Planned Parenthood Revises Reimbursement Policy After Video Uproar
WASHINGTON (Reuters) - Planned Parenthood would no longer accept reimbursement for fetal tissue donated for medical research after abortions, the women's healthcare provider said on Tuesday, a response to allegations by anti-abortion campaigners that it profited from abortions.
The policy change was announced amid a months-long controversy after the release of videos secretly recorded by anti-abortion activists that grew into demands by some Republicans in Congress to cut off funding to the group, even threatening a government shutdown last month.

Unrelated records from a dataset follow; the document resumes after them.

Definition config (console : list V)
    : list V * Completion (JsError V) Define :=
  let '(console1, posts) := postsAction getAllMarkdownFiles parseFileToPost console in
  match posts with
  | Throw e => (console1, Throw e)
  | Normal posts =>
      let '(console2, tags) := tagsAction console1 in
      match tags with
      | Throw e => (console2, Throw e)
      | Normal tags =>
          (console2, Normal {| __POSTS__ := posts; __TAGS__ := tags |})
      end
  end.
End Config.

(** ** The tag extractor *)

(** Keeps the first occurrence of every element, as a [Set] built from
    the array would. *)
Fixpoint dedupe (l : list string) : list string :=
  match l with
  | [] => []
  | x :: l' => x :: filter (λ y, y ≠ x) (dedupe l')
  end.

(** The comparison [sort()] uses without a [comparefn]: strings are
    ordered code unit by code unit. *)
Definition default_compare (a b : string) : Z :=
  match String.compare a b with
  | Lt => -1
  | Eq => 0
  | Gt => 1
  end.

(** Modelled from the spec: the Tag Extractor, [tagsAction] of
    [.vitepress/data/action/tags-action.ts], which is not among the
    sources.  Given the full Post collection it returns the sorted,
    duplicate-free set of all tags used by any post. *)
Definition tagsAction (posts : list Post) : list string :=
  Array_sort default_compare (dedupe (posts ≫= tags)).

(** ** The pagination planner *)

(** Modelled from the spec: the number of listing pages,
    [ceil(count / pageSize)], but never fewer than one.  The route file
    of the numbered listing pages is not among the sources. *)
Definition pageTotal (count pageSize : nat) : nat :=
  Nat.max 1 ((count + pageSize - 1) / pageSize)%nat.

(** Modelled from the spec: the pagination plan, the ordered sequence of
    page numbers [1 .. pageTotal]. *)
Definition paginationPlan (count pageSize : nat) : list nat :=
  seq 1 (pageTotal count pageSize).

(** ** The post model builder *)

(** The parsed metadata block restricted to the recognised keys; every
    key is either absent or holds a value of its documented shape. *)
Record FrontMatter : Type := mkFrontMatter {
  fm_date : option string;
  fm_title : option string;
  fm_description : option string;
  fm_tags : option (list string);
  fm_prev : option NavHint;
  fm_next : option NavHint;
}.

(** The file-level errors; each names the file it is about. *)
Inductive FileError : Type :=
  | MalformedFrontMatter (file : string)
  | MissingRequiredField (field file : string)
  | InvalidDateFormat (file : string).

Global Instance FileError_eq_dec : EqDecision FileError.
Proof. solve_decision. Defined.

Definition error_file (e : FileError) : string :=
  match e with
  | MalformedFrontMatter file => file
  | MissingRequiredField _ file => file
  | InvalidDateFormat file => file
  end.

(** [String.prototype.trim], on the white space of the ASCII range. *)
Fixpoint trimStart (s : string) : string :=
  match s with
  | EmptyString => EmptyString
  | String a s' => if Ascii.is_space a then trimStart s' else s
  end.

Fixpoint trimEnd (s : string) : string :=
  match s with
  | EmptyString => EmptyString
  | String a s' =>
      match trimEnd s' with
      | EmptyString => if Ascii.is_space a then EmptyString else String a EmptyString
      | t => String a t
      end
  end.

Definition trim (s : string) : string := trimEnd (trimStart s).

(** No white space at either end. *)
Definition starts_with_space (s : string) : bool :=
  match s with
  | EmptyString => false
  | String a _ => Ascii.is_space a
  end.

Fixpoint ends_with_space (s : string) : bool :=
  match s with
  | EmptyString => false
  | String a EmptyString => Ascii.is_space a
  | String _ s' => ends_with_space s'
  end.

Definition trimmed (s : string) : Prop :=
  starts_with_space s = false ∧ ends_with_space s = false.

Fixpoint all_space (s : string) : bool :=
  match s with
  | EmptyString => true
  | String a s' => Ascii.is_space a && all_space s'
  end.

(** Modelled from the spec: tag normalisation of the Post Model Builder.
    An absent list is the empty collection, every tag is trimmed, and
    tags that coincide after trimming collapse to one. *)
Definition normalizeTags (raw : option (list string)) : list string :=
  dedupe (trim <$> default [] raw).

Section ModelBuilder.
(** The ISO-8601 reader: the instant a date or date-time string
    denotes, or nothing when the string is unparsable. *)
Variable parseDate : string → option Z.

(** Modelled from the spec: the Post Model Builder, the second half of
    [parseFileToPost] in [.vitepress/data/service], which is not among
    the sources.  [date] and [title] are required, the date has to
    parse, [description] defaults to the empty string, the tags are
    normalised and [prev]/[next] pass through as authored. *)
Definition buildPost (fm : FrontMatter) (file : string)
    : Completion FileError Post :=
  match fm_date fm with
  | None => Throw (MissingRequiredField "date" file)
  | Some d =>
      match fm_title fm with
      | None => Throw (MissingRequiredField "title" file)
      | Some t =>
          match parseDate d with
          | None => Throw (InvalidDateFormat file)
          | Some instant =>
              Normal {| path := file;
                        date := instant;
                        title := t;
                        description := default "" (fm_description fm);
                        tags := normalizeTags (fm_tags fm);
                        prev := fm_prev fm;
                        next := fm_next fm |}
          end
      end
  end.

(** A content tree maps the relative path of every Markdown file to
    the outcome of the front-matter parser on it: the metadata block,
    or nothing when the block is missing or unreadable. *)
Definition parseFile (tree : gmap string (option FrontMatter))
    (file : string) : Completion FileError Post :=
  match tree !! file with
  | Some (Some fm) => buildPost fm file
  | _ => Throw (MalformedFrontMatter file)
  end.

Definition walk (tree : gmap string (option FrontMatter)) (_ : unit)
    : Completion FileError (list string) :=
  Normal (map_to_list tree).*1.
End ModelBuilder.

(** ** Calendar dates *)

Definition digit (c : ascii) : option Z :=
  let n := Z.of_N (N_of_ascii c) in
  if decide (48 ≤ n ≤ 57) then Some (n - 48) else None.

Fixpoint decimal (acc : Z) (cs : list ascii) : option Z :=
  match cs with
  | [] => Some acc
  | c :: cs' => d ← digit c; decimal (10 * acc + d) cs'
  end.

Definition leap_year (y : Z) : bool :=
  bool_decide (y mod 4 = 0 ∧ (y mod 100 ≠ 0 ∨ y mod 400 = 0)).

Definition days_in_month (y m : Z) : Z :=
  if decide (m = 2) then (if leap_year y then 29 else 28)
  else if decide (m = 4 ∨ m = 6 ∨ m = 9 ∨ m = 11) then 30
  else 31.

(** Days between 1970-01-01 and the given day of the proleptic
    Gregorian calendar. *)
Definition days_from_civil (y m d : Z) : Z :=
  let y' := if decide (m ≤ 2) then y - 1 else y in
  let era := y' / 400 in
  let yoe := y' - era * 400 in
  let mp := if decide (m ≤ 2) then m + 9 else m - 3 in
  let doy := (153 * mp + 2) / 5 + d - 1 in
  let doe := yoe * 365 + yoe / 4 - yoe / 100 + doy in
  era * 146097 + doe - 719468.

(** Modelled from the spec: a reader for the calendar-date form
    [YYYY-MM-DD] of ISO-8601, the form the posts of the repository use
    ([date: 2025-07-20]); the instant is midnight UTC of that day. *)
Definition isoDate (s : string) : option Z :=
  match list_ascii_of_string s with
  | [y1; y2; y3; y4; dash1; m1; m2; dash2; d1; d2] =>
      if decide (dash1 = "-"%char ∧ dash2 = "-"%char) then
        y ← decimal 0 [y1; y2; y3; y4];
        m ← decimal 0 [m1; m2];
        d ← decimal 0 [d1; d2];
        if decide (1 ≤ m ≤ 12 ∧ 1 ≤ d ≤ days_in_month y m)
        then Some (86400000 * days_from_civil y m d)
        else None
      else None
  | _ => None
  end.

(** ** Two small content trees *)

Definition frontMatterA : FrontMatter :=
  {| fm_date := Some "2025-07-07"; fm_title := Some "A";
     fm_description := None; fm_tags := Some ["ts"];
     fm_prev := None; fm_next := None |}.

Definition frontMatterB : FrontMatter :=
  {| fm_date := Some "2025-07-08"; fm_title := Some "B";
     fm_description := None; fm_tags := Some ["ts"; "generics"];
     fm_prev := None; fm_next := None |}.

(** The same block as [frontMatterB] with the [date] line deleted. *)
Definition frontMatterUndated : FrontMatter :=
  {| fm_date := None; fm_title := Some "B";
     fm_description := None; fm_tags := Some ["ts"; "generics"];
     fm_prev := None; fm_next := None |}.

(** A block whose tag list repeats a tag with stray blanks. *)
Definition frontMatterSpaced : FrontMatter :=
  {| fm_date := Some "2025-07-07"; fm_title := Some "A";
     fm_description := None; fm_tags := Some ["ts"; " ts "];
     fm_prev := None; fm_next := Some NavDisabled |}.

Planned Parenthood said the videos inflamed anti-abortion sentiment in the United States and in Congress by falsely portraying its participation in tissue donation programs for medical research. The organization said it did not sell the tissue and only accepted reimbursement for handling it - a cost it would now bear itself.
"This removes beyond the shadow of a doubt the ludicrous idea that Planned Parenthood has any financial interest in fetal tissue donation – and shows the real agenda behind these attacks," Planned Parenthood President Cecile Richards said in a statement. Richards announced the policy change in a letter to the National Institutes of Health.

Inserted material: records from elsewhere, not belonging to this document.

(** * geomag-plots: time-window resolution, range validation and the
      synchronisation controller

    A shallow embedding of

    - [src/htdocs/js/TimeseriesApp.js] (module [TimeseriesApp] below): the
      minute rounding helper, the configuration-change cycle, the fetch
      callbacks, the metadata merge and the sort comparator;
    - the selection view (module [TimeseriesSelectView] below): the click
      handlers, the time-change handler and the three validators.

    JavaScript values are modelled as follows.

    - A number that is an integer or NaN is [num]: [NaN] or [Num z] with
      [z : Z].  Every integer that passes [TimeClip] is below 2^53 in
      absolute value, so the double arithmetic of the source is exact on
      it; a difference of two time values can exceed 2^53 but is only
      compared with small constants, which rounding cannot cross.
    - A [Date] object is its time value, a [num] ([NaN] is the Invalid
      Date); [null] is [None] of an [option].
    - The calendar arithmetic of [Date] ([getUTC*], [Date.UTC]) follows the
      definitions of the ECMAScript standard ([Day], [YearFromTime],
      [MakeDay], ...).
    - A latitude is an exact rational ([Q]): every finite double is one, and
      the comparator only uses the sign of a difference, which rounding
      preserves.
    - An exception ends a handler in the state it has reached
      ([completion]).
    - The configuration tells its 'change' listeners only when a [set]
      changes a value ([Config.anyChanged]); a Date handed to [set] is a
      new object and always counts as a change.

    What is written to the page (element contents, class lists other than
    the loading mark and the custom mark) is not modelled.

    The definitions come first: the platform ([JS], [ESDate]), the data
    ([Config], [Metadata], [Timeseries], [Observatory]), the two source
    files, names for the parts of a cycle ([Cycle]), concrete data
    ([Examples], [IsoFormat]) and the rounding as the specification words
    it ([Specification]); then the text of dates ([ESDateText]), the
    formatting, [render] and the description with their text
    ([Rendering]), the events of the view ([Selection]) and what a
    well-kept application looks like ([Order]).  The facts follow, file by
    file: the cycle and its timers, validation, the published order,
    formatting and reading dates, the view and the controller together,
    and switching the mode and coming back. *)

From Stdlib Require Import ZArith Lia Bool List String Ascii QArith.
From Stdlib Require Import Sorted Permutation.
Import ListNotations.

Local Open Scope Z_scope.

(** ** JavaScript numbers *)

Module JS.

Inductive num : Type :=
| NaN
| Num (z : Z).

Definition num_eqb (a b : num) : bool :=
  match a, b with
  | Num x, Num y => x =? y
  | _, _ => false
  end.

(** [a - b] *)
Definition sub (a b : num) : num :=
  match a, b with
  | Num x, Num y => Num (x - y)
  | _, _ => NaN
  end.

(** [a + b] *)
Definition add (a b : num) : num :=
  match a, b with
  | Num x, Num y => Num (x + y)
  | _, _ => NaN
  end.

(** [a * b] *)
Definition mul (a b : num) : num :=
  match a, b with
  | Num x, Num y => Num (x * y)
  | _, _ => NaN
  end.

(** [Math.floor(a / b)] for a non-zero divisor; [Z.div] rounds towards
    minus infinity, as [Math.floor] does. *)
Definition floor_div (a b : num) : num :=
  match a, b with
  | Num x, Num y => if y =? 0 then NaN else Num (x / y)
  | _, _ => NaN
  end.

(** [a <= b]: false as soon as one side is NaN. *)
Definition le (a b : num) : bool :=
  match a, b with
  | Num x, Num y => x <=? y
  | _, _ => false
  end.

(** [a > b]: false as soon as one side is NaN. *)
Definition gt (a b : num) : bool :=
  match a, b with
  | Num x, Num y => x >? y
  | _, _ => false
  end.

(** [isNaN(a)] *)
Definition isNaN (a : num) : bool :=
  match a with
  | NaN => true
  | Num _ => false
  end.

(** Truthiness of a number: [0] and [NaN] are falsy. *)
Definition truthy (a : num) : bool :=
  match a with
  | NaN => false
  | Num z => negb (z =? 0)
  end.

End JS.

(** ** The ECMAScript Date algorithms *)

Module ESDate.

Import JS.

She characterized the videos and focus on Planned Parenthood as a "smokescreen" for a broader campaign against a woman's right to choose whether or not to have an abortion, which was approved by the U.S. Supreme Court in 1973.
Richards, who testified this month to the House Oversight Committee about Planned Parenthood's use of government funds, said only two of the organizations 700 health centers are involved in fetal tissue donations and that its previous policy of accepting handling fees was legal.
Representative Jason Chaffetz, chairman of the oversight committee, said the policy change was a good move but that Planned Parenthood's spending and federal support remained in question. Planned Parenthood receives about $500 million annually in federal funds, largely in Medicaid reimbursements.